> _The problem_
In the records below, begin at the line containing "Every operation of" and end at the line containing "Context (id : string)"; quote every line in that span exactly, including both boundary lines, and no others.

> _Dataset content_
(* ===== verification/StorageFrame.v ===== *)
(** * What a change to one sandbox leaves alone

    Every operation of [Storage] that changes the disk changes it at or below
    the directory of its sandbox.  [local_to id Inv] says that [Inv] survives
    such changes; the operations are shown once to preserve every such [Inv],
    and the two used are the other sandboxes' trees and the distinctness of the
    names in the root. *)

From S2P Require Import Prelude Text Toml Idents Metadata FileSystem Storage StorageDeletion.

Module StorageFrame.
Import Storage StorageDeletion.

Section proofs.
Context `{TomlCrate} `{UnicodeTables} `{Host}.
Context (root_path : string).

Record local_to (id : string) (Inv : option node → Prop) : Prop := MkLocal {
  lc_below : ∀ q f, preserves Inv (update_entries (id :: q) f);
  lc_set : ∀ n, preserves Inv (update_entries [] (ent_set id n));
  lc_del : preserves Inv (update_entries [] (ent_del id));
}.

Section local.
Context (id : string) (Inv : option node → Prop).
Hypothesis Hlocal : local_to id Inv.

Lemma local_read_only {E A} (m : M world E A) : read_only m → preserves Inv m.
Proof. apply preserves_read_only. Qed.

Lemma local_tryM {E E' A} (m : M world E A) : preserves Inv m → preserves Inv (tryM m : M world E' _).
Proof. intros Hm w Hw. specialize (Hm w Hw). unfold tryM. by destruct (m w). Qed.

(** The case analysis all system calls share. *)
Ltac local_call :=
  repeat first
    [ apply preserves_bind; [solve [apply local_read_only; auto with read_only]|intros]
    | solve [apply local_read_only; auto with read_only]
    | apply (lc_below _ _ Hlocal)
    | case_match ].

Lemma local_create_file q name mode : preserves Inv (create_file_at (id :: q) name mode).
Proof. unfold create_file_at. local_call. Qed.

Lemma local_mkdir q name mode : preserves Inv (mkdir_at (id :: q) name mode).
Proof. unfold mkdir_at. local_call. Qed.

Lemma local_write_all q name data : preserves Inv (write_all (id :: q) name data).
Proof. unfold write_all. local_call. Qed.

Lemma local_rename q from to : preserves Inv (rename_at (id :: q) from to).
Proof. unfold rename_at. local_call. Qed.

Lemma local_unlink q name flag : preserves Inv (unlink_at (id :: q) name flag).
Proof. unfold unlink_at. local_call. Qed.

Lemma local_mkdir_root mode : preserves Inv (mkdir_at [] id mode).
Proof. unfold mkdir_at. local_call. apply (lc_set _ _ Hlocal). Qed.

Lemma local_unlink_root flag : preserves Inv (unlink_at [] id flag).
Proof. unfold unlink_at. local_call. apply (lc_del _ _ Hlocal). Qed.

Lemma local_write_metadata_at metadata : preserves Inv (write_metadata_at [id] metadata).
Proof.
  unfold write_metadata_at. apply preserves_bind; [apply local_read_only; auto with read_only|].
  intros counter. apply preserves_bind.
  - apply local_tryM. unfold write_metadata_steps.
    do 7 (apply preserves_bind; [first [apply local_create_file|apply local_write_all|
      apply local_read_only; auto with read_only]|intros _]). apply local_rename.
  - intros [[]|e]; [apply local_read_only; auto with read_only|].
    apply preserves_bind; [apply local_tryM, local_unlink|]. intros _.
    apply local_read_only; auto with read_only.
Qed.

(** A call on the directory that was opened under the root. *)
Lemma local_open {A} name (g : io_error → Error) (k : fd → M world Error A) :
  preserves Inv (k [name]) → preserves Inv (d ← mapE g (open_directory_at [] name); k d).
Proof.
  intros Hk w Hw. unfold mbind, M_bind. destruct (mapE g (open_directory_at [] name) w) as [[d|e] w'] eqn:Ho;
    pose proof (ro_root _ _ _ _ (read_only_mapE _ _ (read_only_open_at [] name)) Ho) as Hr.
  - apply mapE_Ok, open_directory_Ok in Ho as [-> _]. apply Hk. by rewrite Hr.
  - simpl. by rewrite Hr.
Qed.

Lemma local_root {A} (k : fd → M world Error A) :
  preserves Inv (k []) → preserves Inv (root ← open_root root_path; k root).
Proof.
  intros Hk w Hw. unfold mbind, M_bind. destruct (open_root root_path w) as [[d|e] w'] eqn:Ho;
    pose proof (ro_root _ _ _ _ (read_only_open_root root_path) Ho) as Hr.
  - apply open_root_Ok in Ho as (-> & _). apply Hk. by rewrite Hr.
  - simpl. by rewrite Hr.
Qed.

Lemma local_create owner : preserves Inv (create_active root_path id owner).
Proof.
  unfold create_active. apply local_root. cbn beta.
  apply preserves_bind; [apply local_read_only, read_only_mapE, read_only_trip|]. intros _.
  apply preserves_bind; [apply local_tryM, local_mkdir_root|].
  intros [[]|e]; [|case_match; apply local_read_only; auto with read_only]. apply local_open. cbn beta.
  apply preserves_bind; [apply local_read_only, read_only_mapE, read_only_trip|]. intros _.
  apply preserves_bind; [apply preserves_mapE, local_mkdir|]. intros _. cbn zeta.
  apply preserves_bind; [apply preserves_mapE, local_write_metadata_at|]. intros _.
  do 2 (apply preserves_bind; [apply local_read_only, read_only_mapE, read_only_sync_at|intros _]).
  apply local_read_only; auto with read_only.
Qed.

Lemma local_write_metadata m : Metadata.id m = id → preserves Inv (write_metadata root_path m).
Proof.
  intros Hid. unfold write_metadata. rewrite Hid. apply local_root. apply local_open. cbn beta.
  apply preserves_bind; [apply local_read_only, read_only_inspect_directory|].
  intros e. destruct e; try solve [apply local_read_only; auto with read_only];
    unfold replace_metadata; (case_match; [apply local_read_only; auto with read_only|]);
    (case_match; [apply local_read_only; auto with read_only|]);
    (apply preserves_bind; [apply preserves_mapE, local_write_metadata_at|]; intros _;
     apply local_read_only, read_only_mapE, read_only_sync_at).
Qed.

Lemma local_remove_tree : preserves Inv (remove_tree root_path id).
Proof.
  intros w Hw. destruct (remove_tree root_path id w) as [r w'] eqn:Hr. simpl.
  apply remove_tree_run in Hr as [[-> _]|(w1 & Hr1 & Ht)]; [done|]. rewrite <-Hr1 in Hw.
  eapply (preserves_run Inv) in Ht; [exact Ht| |exact Hw].
  apply remove_tail_preserves; [intros q; apply (local_unlink q)|apply local_unlink_root].
Qed.
End local.

(** ** Other sandboxes *)

Lemma others_local id id' p x :
  id' ≠ id → local_to id (fun t => t ≫= node_at (id' :: p) = x).
Proof.
  intros Hne. split.
  - intros q f w Hw. unfold update_entries. cbn [fst snd w_root with_root].
    destruct (w_root w) as [t|]; [|done]. cbn [fmap option_fmap option_map mbind option_bind] in *.
    rewrite node_at_set_outside; [done|]. by exists [], id, id', q, p.
  - intros n w Hw. simpl. destruct (w_root w) as [[]|]; simpl in *; try done.
    by rewrite ent_get_set_ne.
  - intros w Hw. simpl. destruct (w_root w) as [[]|]; simpl in *; try done. by rewrite ent_get_del_ne.
Qed.

(** ** Names in the root *)

Definition names_distinct (t : option node) : Prop :=
  match t with Some (NDir _ _ es) => NoDup es.*1 | _ => True end.

Lemma names_local id : local_to id names_distinct.
Proof.
  split.
  - intros q f w Hw. unfold update_entries. cbn [fst snd w_root with_root].
    destruct (w_root w) as [[| mode u es | |]|]; try done. cbn [fmap option_fmap option_map].
    destruct (set_entries_names id q f mode u es) as (es' & -> & Hn). by apply Hn.
  - intros n w Hw. simpl. destruct (w_root w) as [[]|]; simpl in *; try done. by apply ent_set_NoDup.
  - intros w Hw. simpl. destruct (w_root w) as [[]|]; simpl in *; try done. by apply ent_del_NoDup.
Qed.

(** A deletion that reports success has removed the directory. *)
Lemma remove_tree_gone id w w' :
  names_distinct (w_root w) → remove_tree root_path id w = (Ok tt, w') → absent [id] (w_root w').
Proof.
  intros Hn Hr. apply remove_tree_run in Hr as [[-> Ha]|(w1 & Hr1 & Ht)]; [by apply Ha|].
  rewrite <-Hr1 in Hn. unfold remove_tail in Ht.
  assert (Hu : ∀ q name flag, preserves names_distinct (unlink_at (id :: q) name flag))
    by (intros; by apply local_unlink, names_local).
  apply bind_Ok in Ht as (u2 & w2 & Hch & Ht). apply mapE_Ok in Hch.
  assert (Hn2 : names_distinct (w_root w2)).
  { eapply (preserves_run names_distinct); [|exact Hch|exact Hn].
    apply remove_children_preserves. intros q name flag _. apply (Hu q). }
  apply bind_Ok in Ht as (u3 & w3 & Htr & Ht).
  apply (ro_root _ _ _ _ (read_only_mapE _ _ (read_only_trip _))) in Htr. rewrite <-Htr in Hn2.
  apply bind_Ok in Ht as (u4 & w4 & Hun & Ht). apply mapE_Ok in Hun.
  apply (preserves_run names_distinct _ _ _ _ (Hu [] _ _) Hun) in Hn2.
  apply bind_Ok in Ht as (u5 & w5 & Hrm & Ht). apply mapE_Ok in Hrm.
  apply (ro_root _ _ _ _ (read_only_mapE _ _ (read_only_sync_at _))) in Ht. rewrite Ht.
  apply (unlink_Ok_absent [] id) in Hrm as Hgone; [exact Hgone|].
  unfold unlink_at in Hrm. apply bind_Ok in Hrm as (? & w6 & ->%check_name_Ok & Hrm).
  apply bind_Ok in Hrm as (? & w7 & Hs%sys_root & Hrm). apply bind_Ok in Hrm as (es & w8 & Hg & _).
  apply get_entries_Ok in Hg as (-> & mode & u & Hd). rewrite Hs in Hd. exists mode, u, es.
  split; [done|]. destruct (w_root w4); simpl in Hd; [|done]. by simplify_eq/=.
Qed.
End proofs.
End StorageFrame.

> _Result for this exercise_
    Every operation of [Storage] that changes the disk changes it at or below
    the directory of its sandbox.  [local_to id Inv] says that [Inv] survives
    such changes; the operations are shown once to preserve every such [Inv],
    and the two used are the other sandboxes' trees and the distinctness of the
    names in the root. *)

From S2P Require Import Prelude Text Toml Idents Metadata FileSystem Storage StorageDeletion.

Module StorageFrame.
Import Storage StorageDeletion.

Section proofs.
Context `{TomlCrate} `{UnicodeTables} `{Host}.
Context (root_path : string).

Record local_to (id : string) (Inv : option node → Prop) : Prop := MkLocal {
  lc_below : ∀ q f, preserves Inv (update_entries (id :: q) f);
  lc_set : ∀ n, preserves Inv (update_entries [] (ent_set id n));
  lc_del : preserves Inv (update_entries [] (ent_del id));
}.

Section local.
Context (id : string) (Inv : option node → Prop).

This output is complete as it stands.